### Aim of the task
Given the entries below, please return each one exactly.

### Recorded data
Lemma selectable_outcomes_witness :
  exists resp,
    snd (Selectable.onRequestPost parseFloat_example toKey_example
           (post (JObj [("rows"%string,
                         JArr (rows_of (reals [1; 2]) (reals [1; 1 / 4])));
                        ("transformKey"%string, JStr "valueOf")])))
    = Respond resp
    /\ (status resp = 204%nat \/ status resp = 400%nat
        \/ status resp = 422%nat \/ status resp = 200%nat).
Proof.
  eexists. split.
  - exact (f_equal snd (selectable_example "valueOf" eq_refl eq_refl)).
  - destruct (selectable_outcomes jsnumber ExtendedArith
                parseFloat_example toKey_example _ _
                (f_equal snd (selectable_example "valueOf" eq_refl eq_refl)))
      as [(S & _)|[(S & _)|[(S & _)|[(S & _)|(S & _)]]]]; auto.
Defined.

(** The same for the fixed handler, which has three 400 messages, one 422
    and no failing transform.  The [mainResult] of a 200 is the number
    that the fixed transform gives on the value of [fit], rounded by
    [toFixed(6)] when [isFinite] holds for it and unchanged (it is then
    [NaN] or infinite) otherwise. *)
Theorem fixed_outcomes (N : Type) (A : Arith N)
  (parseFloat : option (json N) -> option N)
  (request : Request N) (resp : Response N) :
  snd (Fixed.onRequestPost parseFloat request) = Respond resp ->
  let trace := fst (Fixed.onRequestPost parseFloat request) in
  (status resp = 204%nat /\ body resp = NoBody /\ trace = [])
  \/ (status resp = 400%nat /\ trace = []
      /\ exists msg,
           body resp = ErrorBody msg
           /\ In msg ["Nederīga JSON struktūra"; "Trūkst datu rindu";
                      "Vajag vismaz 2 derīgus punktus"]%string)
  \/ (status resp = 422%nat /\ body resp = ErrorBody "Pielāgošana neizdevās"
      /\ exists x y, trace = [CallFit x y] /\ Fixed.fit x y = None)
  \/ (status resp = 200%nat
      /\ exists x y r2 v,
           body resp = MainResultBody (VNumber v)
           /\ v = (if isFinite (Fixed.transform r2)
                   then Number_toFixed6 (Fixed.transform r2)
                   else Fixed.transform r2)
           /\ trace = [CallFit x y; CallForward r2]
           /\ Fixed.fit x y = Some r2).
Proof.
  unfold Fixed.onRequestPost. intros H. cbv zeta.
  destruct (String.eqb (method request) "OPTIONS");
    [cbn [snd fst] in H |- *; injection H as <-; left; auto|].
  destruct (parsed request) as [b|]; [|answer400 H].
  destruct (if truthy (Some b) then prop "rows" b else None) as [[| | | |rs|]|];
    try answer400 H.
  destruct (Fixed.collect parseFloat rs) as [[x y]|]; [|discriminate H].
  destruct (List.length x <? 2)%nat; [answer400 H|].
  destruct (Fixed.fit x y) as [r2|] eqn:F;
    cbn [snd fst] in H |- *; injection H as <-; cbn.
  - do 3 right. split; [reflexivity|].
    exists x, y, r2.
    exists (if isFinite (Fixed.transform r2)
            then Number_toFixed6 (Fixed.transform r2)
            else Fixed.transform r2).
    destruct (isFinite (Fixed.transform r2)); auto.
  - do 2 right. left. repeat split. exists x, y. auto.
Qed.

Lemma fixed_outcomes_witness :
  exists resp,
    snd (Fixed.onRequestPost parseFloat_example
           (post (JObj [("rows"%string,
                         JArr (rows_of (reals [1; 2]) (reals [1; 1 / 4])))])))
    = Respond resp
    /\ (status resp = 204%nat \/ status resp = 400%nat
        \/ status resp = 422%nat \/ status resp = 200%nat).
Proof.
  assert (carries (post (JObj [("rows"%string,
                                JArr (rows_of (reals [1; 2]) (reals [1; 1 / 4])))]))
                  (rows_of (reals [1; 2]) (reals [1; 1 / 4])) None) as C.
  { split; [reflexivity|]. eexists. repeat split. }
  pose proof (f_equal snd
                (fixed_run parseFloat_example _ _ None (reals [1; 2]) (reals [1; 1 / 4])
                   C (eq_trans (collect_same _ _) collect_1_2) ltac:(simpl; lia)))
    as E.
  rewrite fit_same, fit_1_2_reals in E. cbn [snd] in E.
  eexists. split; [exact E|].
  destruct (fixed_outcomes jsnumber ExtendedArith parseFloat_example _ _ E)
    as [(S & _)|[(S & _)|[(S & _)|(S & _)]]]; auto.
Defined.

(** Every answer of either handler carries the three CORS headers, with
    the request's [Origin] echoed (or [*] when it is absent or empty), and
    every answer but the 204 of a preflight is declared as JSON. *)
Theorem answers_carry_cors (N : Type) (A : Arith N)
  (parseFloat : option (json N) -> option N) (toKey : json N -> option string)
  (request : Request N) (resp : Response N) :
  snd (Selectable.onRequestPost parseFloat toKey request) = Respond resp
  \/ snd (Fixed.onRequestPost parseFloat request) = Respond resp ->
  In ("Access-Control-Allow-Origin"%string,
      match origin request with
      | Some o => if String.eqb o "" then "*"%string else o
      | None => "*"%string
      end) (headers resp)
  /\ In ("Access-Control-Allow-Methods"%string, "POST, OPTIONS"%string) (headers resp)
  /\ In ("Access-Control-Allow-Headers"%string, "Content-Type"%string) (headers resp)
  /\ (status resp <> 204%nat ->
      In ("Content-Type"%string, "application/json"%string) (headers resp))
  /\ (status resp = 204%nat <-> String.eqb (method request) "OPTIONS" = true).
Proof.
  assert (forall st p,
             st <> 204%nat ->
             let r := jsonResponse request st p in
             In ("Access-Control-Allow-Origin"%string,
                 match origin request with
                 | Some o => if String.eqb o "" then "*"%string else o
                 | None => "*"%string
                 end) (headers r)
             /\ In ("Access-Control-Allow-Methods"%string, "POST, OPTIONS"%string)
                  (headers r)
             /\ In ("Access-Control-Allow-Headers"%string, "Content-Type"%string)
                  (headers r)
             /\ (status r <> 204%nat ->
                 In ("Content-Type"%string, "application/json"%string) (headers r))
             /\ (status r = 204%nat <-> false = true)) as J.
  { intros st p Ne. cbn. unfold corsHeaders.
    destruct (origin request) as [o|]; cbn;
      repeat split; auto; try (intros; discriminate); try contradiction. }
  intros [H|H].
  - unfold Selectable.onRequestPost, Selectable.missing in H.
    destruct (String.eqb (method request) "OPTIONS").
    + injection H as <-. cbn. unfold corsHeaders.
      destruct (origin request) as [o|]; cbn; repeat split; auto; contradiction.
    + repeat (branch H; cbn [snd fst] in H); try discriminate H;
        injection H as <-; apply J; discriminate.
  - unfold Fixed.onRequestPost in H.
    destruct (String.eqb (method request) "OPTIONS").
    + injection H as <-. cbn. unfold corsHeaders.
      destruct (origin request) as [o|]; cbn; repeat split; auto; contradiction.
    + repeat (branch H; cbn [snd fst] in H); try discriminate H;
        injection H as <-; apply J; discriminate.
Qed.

### Completed exercise
Lemma selectable_outcomes_witness :
  exists resp,
    snd (Selectable.onRequestPost parseFloat_example toKey_example
           (post (JObj [("rows"%string,
                         JArr (rows_of (reals [1; 2]) (reals [1; 1 / 4])));
                        ("transformKey"%string, JStr "valueOf")])))
    = Respond resp
    /\ (status resp = 204%nat \/ status resp = 400%nat
        \/ status resp = 422%nat \/ status resp = 200%nat).
Proof.
  eexists. split.
  - exact (f_equal snd (selectable_example "valueOf" eq_refl eq_refl)).
  - destruct (selectable_outcomes jsnumber ExtendedArith
                parseFloat_example toKey_example _ _
                (f_equal snd (selectable_example "valueOf" eq_refl eq_refl)))
      as [(S & _)|[(S & _)|[(S & _)|[(S & _)|(S & _)]]]]; auto.
Defined.

(** The same for the fixed handler, which has three 400 messages, one 422
    and no failing transform.  The [mainResult] of a 200 is the number
    that the fixed transform gives on the value of [fit], rounded by
    [toFixed(6)] when [isFinite] holds for it and unchanged (it is then
    [NaN] or infinite) otherwise. *)
Theorem fixed_outcomes (N : Type) (A : Arith N)
  (parseFloat : option (json N) -> option N)
  (request : Request N) (resp : Response N) :
  snd (Fixed.onRequestPost parseFloat request) = Respond resp ->
  let trace := fst (Fixed.onRequestPost parseFloat request) in
  (status resp = 204%nat /\ body resp = NoBody /\ trace = [])
  \/ (status resp = 400%nat /\ trace = []
      /\ exists msg,
           body resp = ErrorBody msg
           /\ In msg ["Nederīga JSON struktūra"; "Trūkst datu rindu";
                      "Vajag vismaz 2 derīgus punktus"]%string)
  \/ (status resp = 422%nat /\ body resp = ErrorBody "Pielāgošana neizdevās"
      /\ exists x y, trace = [CallFit x y] /\ Fixed.fit x y = None)
  \/ (status resp = 200%nat
      /\ exists x y r2 v,
           body resp = MainResultBody (VNumber v)
           /\ v = (if isFinite (Fixed.transform r2)
                   then Number_toFixed6 (Fixed.transform r2)
                   else Fixed.transform r2)
           /\ trace = [CallFit x y; CallForward r2]
           /\ Fixed.fit x y = Some r2).
Proof.
  unfold Fixed.onRequestPost. intros H. cbv zeta.
  destruct (String.eqb (method request) "OPTIONS");
    [cbn [snd fst] in H |- *; injection H as <-; left; auto|].
  destruct (parsed request) as [b|]; [|answer400 H].
  destruct (if truthy (Some b) then prop "rows" b else None) as [[| | | |rs|]|];
    try answer400 H.
  destruct (Fixed.collect parseFloat rs) as [[x y]|]; [|discriminate H].
  destruct (List.length x <? 2)%nat; [answer400 H|].
  destruct (Fixed.fit x y) as [r2|] eqn:F;
    cbn [snd fst] in H |- *; injection H as <-; cbn.
  - do 3 right. split; [reflexivity|].
    exists x, y, r2.
    exists (if isFinite (Fixed.transform r2)
            then Number_toFixed6 (Fixed.transform r2)
            else Fixed.transform r2).
    destruct (isFinite (Fixed.transform r2)); auto.
  - do 2 right. left. repeat split. exists x, y. auto.
Qed.

Lemma fixed_outcomes_witness :
  exists resp,
    snd (Fixed.onRequestPost parseFloat_example
           (post (JObj [("rows"%string,
                         JArr (rows_of (reals [1; 2]) (reals [1; 1 / 4])))])))
    = Respond resp
    /\ (status resp = 204%nat \/ status resp = 400%nat
        \/ status resp = 422%nat \/ status resp = 200%nat).
Proof.
  assert (carries (post (JObj [("rows"%string,
                                JArr (rows_of (reals [1; 2]) (reals [1; 1 / 4])))]))
                  (rows_of (reals [1; 2]) (reals [1; 1 / 4])) None) as C.
  { split; [reflexivity|]. eexists. repeat split. }
  pose proof (f_equal snd
                (fixed_run parseFloat_example _ _ None (reals [1; 2]) (reals [1; 1 / 4])
                   C (eq_trans (collect_same _ _) collect_1_2) ltac:(simpl; lia)))
    as E.
  rewrite fit_same, fit_1_2_reals in E. cbn [snd] in E.
  eexists. split; [exact E|].
  destruct (fixed_outcomes jsnumber ExtendedArith parseFloat_example _ _ E)
    as [(S & _)|[(S & _)|[(S & _)|(S & _)]]]; auto.
Defined.

(** Every answer of either handler carries the three CORS headers, with
    the request's [Origin] echoed (or [*] when it is absent or empty), and
    every answer but the 204 of a preflight is declared as JSON. *)
Theorem answers_carry_cors (N : Type) (A : Arith N)
  (parseFloat : option (json N) -> option N) (toKey : json N -> option string)
  (request : Request N) (resp : Response N) :
  snd (Selectable.onRequestPost parseFloat toKey request) = Respond resp
  \/ snd (Fixed.onRequestPost parseFloat request) = Respond resp ->
  In ("Access-Control-Allow-Origin"%string,
      match origin request with
      | Some o => if String.eqb o "" then "*"%string else o
      | None => "*"%string
      end) (headers resp)
  /\ In ("Access-Control-Allow-Methods"%string, "POST, OPTIONS"%string) (headers resp)
  /\ In ("Access-Control-Allow-Headers"%string, "Content-Type"%string) (headers resp)
  /\ (status resp <> 204%nat ->
      In ("Content-Type"%string, "application/json"%string) (headers resp))
  /\ (status resp = 204%nat <-> String.eqb (method request) "OPTIONS" = true).
Proof.
  assert (forall st p,
             st <> 204%nat ->
             let r := jsonResponse request st p in
             In ("Access-Control-Allow-Origin"%string,
                 match origin request with
                 | Some o => if String.eqb o "" then "*"%string else o
                 | None => "*"%string
                 end) (headers r)
             /\ In ("Access-Control-Allow-Methods"%string, "POST, OPTIONS"%string)
                  (headers r)
             /\ In ("Access-Control-Allow-Headers"%string, "Content-Type"%string)
                  (headers r)
             /\ (status r <> 204%nat ->
                 In ("Content-Type"%string, "application/json"%string) (headers r))
             /\ (status r = 204%nat <-> false = true)) as J.
  { intros st p Ne. cbn. unfold corsHeaders.
    destruct (origin request) as [o|]; cbn;
      repeat split; auto; try (intros; discriminate); try contradiction. }
  intros [H|H].
  - unfold Selectable.onRequestPost, Selectable.missing in H.
    destruct (String.eqb (method request) "OPTIONS").
    + injection H as <-. cbn. unfold corsHeaders.
      destruct (origin request) as [o|]; cbn; repeat split; auto; contradiction.
    + repeat (branch H; cbn [snd fst] in H); try discriminate H;
        injection H as <-; apply J; discriminate.
  - unfold Fixed.onRequestPost in H.
    destruct (String.eqb (method request) "OPTIONS").
    + injection H as <-. cbn. unfold corsHeaders.
      destruct (origin request) as [o|]; cbn; repeat split; auto; contradiction.
    + repeat (branch H; cbn [snd fst] in H); try discriminate H;
        injection H as <-; apply J; discriminate.
Qed.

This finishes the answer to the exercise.